| The current use of "cyan" for blue-green is a modern confusion caused by people who have used Greek words without bothering to check their true meaning. In Ancient Greek, "cyan" was blue, not blue-green. More precisely, it was the color of the pigment "ultramarine blue", which has remained widely used until today. The name of this pigment was already used by the Hittites, long before the Greeks. An example of a Latin author who distinguished consistently green, blue-green and blue in many places is Pliny the Elder. Blue was referred to as the color of the sky or the color of the blue pigments used in painting, like ultramarine blue. Green was referred to as "green like grass", "green like tree leaves" or "green like emeralds". Blue-green was referred to as "green like the littoral sea", "green like turquoise" or "green like beryls". This is especially obvious in the discussion about emeralds and beryls, which are identical but for their color, the former being green and the latter blue-green. Similarly, in Latin "red" was used for both red and purple, but the two colors were distinguished as "red like crimson dye" (beetle-based dye) and "red like purple dye" (snail-based dye). |
This is a misunderstanding of how language works. Words don't have any "true" meaning. A word exists to convey an idea from a speaker to a listener. If at that moment the intended meaning is conveyed, that is the word's true meaning at that point in time.

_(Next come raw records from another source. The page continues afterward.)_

(* ===== verification/Nfa2dfaMatrix.v ===== *)
(** The matrix of nfa2dfa.c: reading and writing its cells, comparing and copying sets,
    and what is shown of it. *)
From S2P Require Import Prelude Arrays Heap Nfa2dfa Nfa2dfaSets.

(** ** Cells *)

Section matrix.
Context (words : list Z).

(** The matrix for [words], with [n] rows in use. *)
Record shape (TM : matrix) (n : nat) : Prop := Shape {
  sh_words : transword <$> TM = 73 :: words;
  sh_depth : Forall (fun q => length (TN q) = MAX) TM;
  sh_rows : rows TM = Ret n
}.

Lemma sh_length TM n : shape TM n -> length TM = S (length words).
Proof. intros H. by rewrite <-(length_fmap transword), (sh_words _ _ H). Qed.

Lemma sh_transnum TM n : shape TM n -> transnum TM = length words.
Proof. intros H. unfold transnum. rewrite (sh_length _ _ H). lia. Qed.

Lemma sh_queue TM n i c : shape TM n -> words !! i = Some c -> exists q, TM !! S i = Some q /\ transword q = c.
Proof.
  intros H Hi. assert (Hq : (transword <$> TM) !! S i = Some c) by by rewrite (sh_words _ _ H).
  rewrite list_lookup_fmap in Hq. apply fmap_Some in Hq as (q & Hq & ->). by exists q.
Qed.

Lemma node_inv TM i j t : node TM i j = Ret t -> exists q, TM !! i = Some q /\ TN q !! j = Some t.
Proof.
  unfold node. destruct (TM !! i) as [q|]; [|done]. cbn. destruct (TN q !! j) as [x|] eqn:E; [|done]. intros [= ->]. eauto.
Qed.

Lemma node_intro TM i j q t : TM !! i = Some q -> TN q !! j = Some t -> node TM i j = Ret t.
Proof. intros Hi Hj. unfold node. by rewrite Hi; cbn; rewrite Hj. Qed.

(** A cell can be read exactly inside the matrix. *)
Lemma node_out TM n i : shape TM n -> node TM i MAX = UB.
Proof.
  intros H. unfold node. destruct (TM !! i) as [q|] eqn:Eq; [|done]. cbn.
  rewrite lookup_ge_None_2; [done|]. pose proof (sh_depth _ _ H) as Hd. rewrite Forall_lookup in Hd. by rewrite (Hd _ _ Eq).
Qed.

Definition same_cells (TM TM' : matrix) (P : nat -> nat -> Prop) : Prop := forall i j, P i j -> node TM' i j = node TM i j.

Lemma put_spec TM n i j t0 t : shape TM n -> node TM i j = Ret t0 ->
  exists TM', put TM i j t = Ret TM' /\ shape TM' n /\ node TM' i j = Ret t /\
    same_cells TM TM' (fun i' j' => i' <> i \/ j' <> j).
Proof.
  intros [H1 H2 H3] (q & Hi & Hj)%node_inv. unfold put. rewrite Hi; bind. rewrite Hj; bind.
  set (q' := TableQueue _ _ _). exists (<[i := q']> TM). split; [done|].
  pose proof (lookup_lt_Some _ _ _ Hi) as Hil. pose proof (lookup_lt_Some _ _ _ Hj) as Hjl.
  split; [|split].
  - split.
    + rewrite list_fmap_insert. cbn. rewrite list_insert_id; [done|]. by rewrite list_lookup_fmap, Hi.
    + apply Forall_insert; [done|]. cbn. rewrite length_insert. by eapply (Forall_lookup_1 _ _ _ _ H2).
    + unfold rows in *. destruct (decide (i = 0%nat)) as [->|Hne].
      * rewrite Hi in H3. rewrite list_lookup_insert_eq by done. exact H3.
      * by rewrite list_lookup_insert_ne.
  - eapply node_intro; [by apply list_lookup_insert_eq|]. by apply list_lookup_insert_eq.
  - intros i' j' Hne. unfold node. destruct (decide (i = i')) as [<-|Hd]; [|by rewrite list_lookup_insert_ne].
    rewrite list_lookup_insert_eq, Hi by done. cbn. rewrite list_lookup_insert_ne; [done|]. naive_solver.
Qed.

Lemma set_ch_spec TM n i j t0 t : shape TM n -> node TM i j = Ret t0 ->
  exists TM', set_ch TM i j t = Ret TM' /\ shape TM' n /\ node TM' i j = Ret (TableNode (newname t0) t) /\
    same_cells TM TM' (fun i' j' => i' <> i \/ j' <> j).
Proof. intros HS Hn. unfold set_ch. rewrite Hn. by eapply put_spec. Qed.

Lemma set_newname_spec TM n i j t0 c : shape TM n -> node TM i j = Ret t0 ->
  exists TM', set_newname TM i j c = Ret TM' /\ shape TM' n /\ node TM' i j = Ret (TableNode c (ch t0)) /\
    same_cells TM TM' (fun i' j' => i' <> i \/ j' <> j).
Proof. intros HS Hn. unfold set_newname. rewrite Hn. by eapply put_spec. Qed.

Lemma add_row_spec TM n : shape TM n -> exists TM', add_row TM = Ret TM' /\ shape TM' (S n) /\
  same_cells TM TM' (fun _ _ => True).
Proof.
  intros [H1 H2 H3]. unfold rows in H3. unfold add_row. destruct (TM !! 0%nat) as [q|] eqn:E; [|done]. bind. cbn in H3.
  injection H3 as <-. eexists. split; [done|]. pose proof (lookup_lt_Some _ _ _ E) as Hl. split.
  - split.
    + rewrite list_fmap_insert. cbn. rewrite list_insert_id; [done|]. by rewrite list_lookup_fmap, E.
    + apply Forall_insert; [done|]. cbn. by eapply (Forall_lookup_1 _ _ _ _ H2).
    + unfold rows. by rewrite list_lookup_insert_eq.
  - intros i j _. unfold node. destruct (decide (0%nat = i)) as [<-|Hne]; [|by rewrite list_lookup_insert_ne].
    by rewrite list_lookup_insert_eq, E.
Qed.

Lemma Init_Matrix_shape : shape (Init_Matrix words) 0.
Proof.
  split; [|apply Forall_cons; split; [done|]; apply Forall_fmap, Forall_forall; by intros|done].
  cbn. f_equal. rewrite <-list_fmap_compose. apply list_fmap_id.
Qed.

Lemma Init_Matrix_blank i j : (i <= length words)%nat -> (j < MAX)%nat -> node (Init_Matrix words) i j = Ret (TableNode 0 (arr [])).
Proof.
  intros Hi Hj. assert (H : exists c, Init_Matrix words !! i = Some (blank_queue c)).
  { destruct i as [|i]; [by eexists|]. destruct (lookup_lt_is_Some_2 words i) as [c Hc]; [lia|]. exists c.
    change ((blank_queue <$> words) !! i = Some (blank_queue c)). by rewrite list_lookup_fmap, Hc. }
  destruct H as [c Hc]. eapply node_intro; [exact Hc|]. by apply lookup_replicate_2.
Qed.

(** ** Strings *)

Definition string_ok (l : list Z) : Prop := (0 ∉ l) /\ (length l < MAX)%nat.

Lemma same_string_spec l l' n : string_ok l -> string_ok l' -> forall i, (i <= length l)%nat -> (i <= length l')%nat ->
  take i l = take i l' -> (length l < n + i)%nat -> same_string n (arr l) (arr l') i = Ret (bool_decide (l = l')).
Proof.
  intros [H0 Hl] [H0' Hl']. induction n as [|n IH]; intros i Hi Hi' Ht Hn; [lia|]. cbn [same_string].
  assert (Hget : forall k, string_ok k -> (i <= length k)%nat ->
    aget (arr k) i = Ret (default 0 (k !! i)) /\ (default 0 (k !! i) = 0 <-> i = length k)).
  { intros k [K0 Kl] Ki. destruct (k !! i) as [x|] eqn:Ex; cbn.
    - split; [by apply arr_get|]. split; [intros ->; by apply list_elem_of_lookup_2 in Ex|intros ->; apply lookup_lt_Some in Ex; lia].
    - apply lookup_ge_None in Ex. rewrite arr_end by lia. split; [done|]. split; [lia|done]. }
  destruct (Hget l) as [-> Hz]; [done..|]. destruct (Hget l') as [-> Hz']; [done..|]. bind.
  destruct (Z.eqb_spec (default 0 (l !! i)) (default 0 (l' !! i))) as [E|E]; cbn [negb].
  - destruct (Z.eqb_spec (default 0 (l !! i)) 0) as [E0|E0].
    + rewrite bool_decide_true; [done|]. pose proof (proj1 Hz E0) as K. rewrite E in E0. pose proof (proj1 Hz' E0) as K'.
      rewrite K in Ht at 1. rewrite K' in Ht. by rewrite !firstn_all in Ht.
    + assert (i <> length l) by tauto. assert (i <> length l') by (rewrite E in E0; tauto). apply IH; [lia..| |lia].
      destruct (lookup_lt_is_Some_2 l i) as [x Hx]; [lia|]. destruct (lookup_lt_is_Some_2 l' i) as [y Hy]; [lia|].
      rewrite Hx, Hy in E. cbn in E. subst y. by rewrite (take_S_r _ _ _ Hx), (take_S_r _ _ _ Hy), Ht.
  - rewrite bool_decide_false; [done|]. by intros ->.
Qed.

(** The first row with the set [S], or 1. *)
Definition row_of (R : list (Z * list Z)) (S : list Z) : nat :=
  match list_find (fun r => r.2 = S) R with Some (i, _) => i | None => 1%nat end.

Lemma CheckTable_spec TM R l : shape TM (length R) -> string_ok l -> (forall m S, (m, S) ∈ R -> string_ok S) ->
  (forall r m S, R !! r = Some (m, S) -> node TM 0 r = Ret (TableNode m (arr S))) ->
  CheckTable TM (arr l) = Ret (row_of R l).
Proof.
  intros HS Hl Hok HR. unfold CheckTable. rewrite (sh_rows _ _ HS). bind.
  assert (H : forall todo pre, R = pre ++ todo -> (forall r, r ∈ pre -> r.2 <> l) ->
    check_rows (length todo) TM (length pre) (arr l) = Ret (row_of R l)).
  { induction todo as [|[m S] todo IH]; intros pre ER Hpre; cbn [check_rows length].
    - rewrite app_nil_r in ER. subst pre. unfold row_of. destruct (list_find _ R) as [[i x]|] eqn:E; [|done].
      apply list_find_Some in E as (Hi & Hx & _). by apply list_elem_of_lookup_2, Hpre in Hi.
    - assert (Hm : R !! length pre = Some (m, S)) by by rewrite ER, list_lookup_middle.
      assert (HSok : string_ok S) by (apply (Hok m); by eapply list_elem_of_lookup_2).
      rewrite (HR _ _ _ Hm). bind. cbn [ch]. rewrite same_string_spec; [|done|done|lia|lia|done|rewrite arr_length; destruct HSok; lia]. bind.
      case_bool_decide as E.
      + unfold row_of. assert (EF : list_find (fun r => r.2 = l) R = Some (length pre, (m, S))); [|by rewrite EF].
        apply list_find_Some. split; [done|]. split; [done|]. intros k [m' S'] Hk Hlt. apply Hpre. rewrite ER in Hk.
        rewrite lookup_app_l in Hk by done. by eapply list_elem_of_lookup_2.
      + specialize (IH (pre ++ [(m, S)])). rewrite length_app, <-app_assoc in IH. cbn in IH. rewrite Nat.add_1_r in IH.
        apply IH; [done|]. intros r [Hr| ->%list_elem_of_singleton]%elem_of_app; [by apply Hpre|done]. }
  apply (H R []); [done|]. by intros r ?%elem_of_nil.
Qed.

Lemma strcpy_arr l n : string_ok l -> forall i, (i <= length l)%nat -> (length l < n + i)%nat ->
  strcpy n (arr (take i l)) (arr l) i = Ret (arr l).
Proof.
  intros [H0 Hl]. induction n as [|n IH]; intros i Hi Hn; [lia|]. cbn [strcpy]. destruct (decide (i = length l)) as [->|Hne].
  - rewrite arr_end by lia. bind. rewrite firstn_all, aset_lt by (rewrite arr_length; lia). bind. f_equal. apply list_insert_id.
    unfold arr. rewrite lookup_app_r, Nat.sub_diag by lia. apply lookup_replicate_2. lia.
  - destruct (lookup_lt_is_Some_2 l i) as [x Hx]; [lia|]. rewrite (arr_get _ _ _ Hx). bind.
    assert (Ht : length (take i l) = i) by (rewrite length_take; lia).
    rewrite <-Ht at 2. rewrite arr_snoc by lia. bind. rewrite (proj2 (Z.eqb_neq _ _)) by (intros ->; by apply list_elem_of_lookup_2 in Hx).
    rewrite <-(take_S_r _ _ _ Hx). apply IH; lia.
Qed.

(** ** Showing the matrix *)

Lemma Show_TranMatrix_returns TM n : shape TM n ->
  (forall i j, (i <= length words)%nat -> (j < MAX)%nat -> exists m S, node TM i j = Ret (TableNode m (arr S)) /\ string_ok S) ->
  exists out, Show_TranMatrix TM = Ret out.
Proof.
  intros HS Hall. unfold Show_TranMatrix. rewrite (sh_transnum _ _ HS).
  edestruct (for_inv (fun _ (_ : list (Z * list Z)) => True)) as (out & E & _); [done| |by exists out].
  intros k out Hk _. edestruct (for_inv (fun _ (_ : list (Z * list Z)) => True)) as (out' & E & _); [done| |by exists out'].
  intros j out' Hj _. destruct (Hall j k) as (m & S & -> & H0 & Hl); [lia|lia|]. bind. unfold show_cell. cbn [ch].
  rewrite find_nul_arr by done. bind. by eexists.
Qed.
End matrix.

When I say "cyan" and a listener pictures a light color whose hue is around 180° similar to the sky on a clear day, then neither one of us is confused and the correct information has been transmitted from one brain to another.
Whether some long-dead Greeks would have used that same blob of phonemes to convey a different spectral idea is irrelevant. When you said "turquoise", but did you mean to convey "from Turkey"? When you said "beetle", did you mean to convey "little biter" or an insect? Probably not.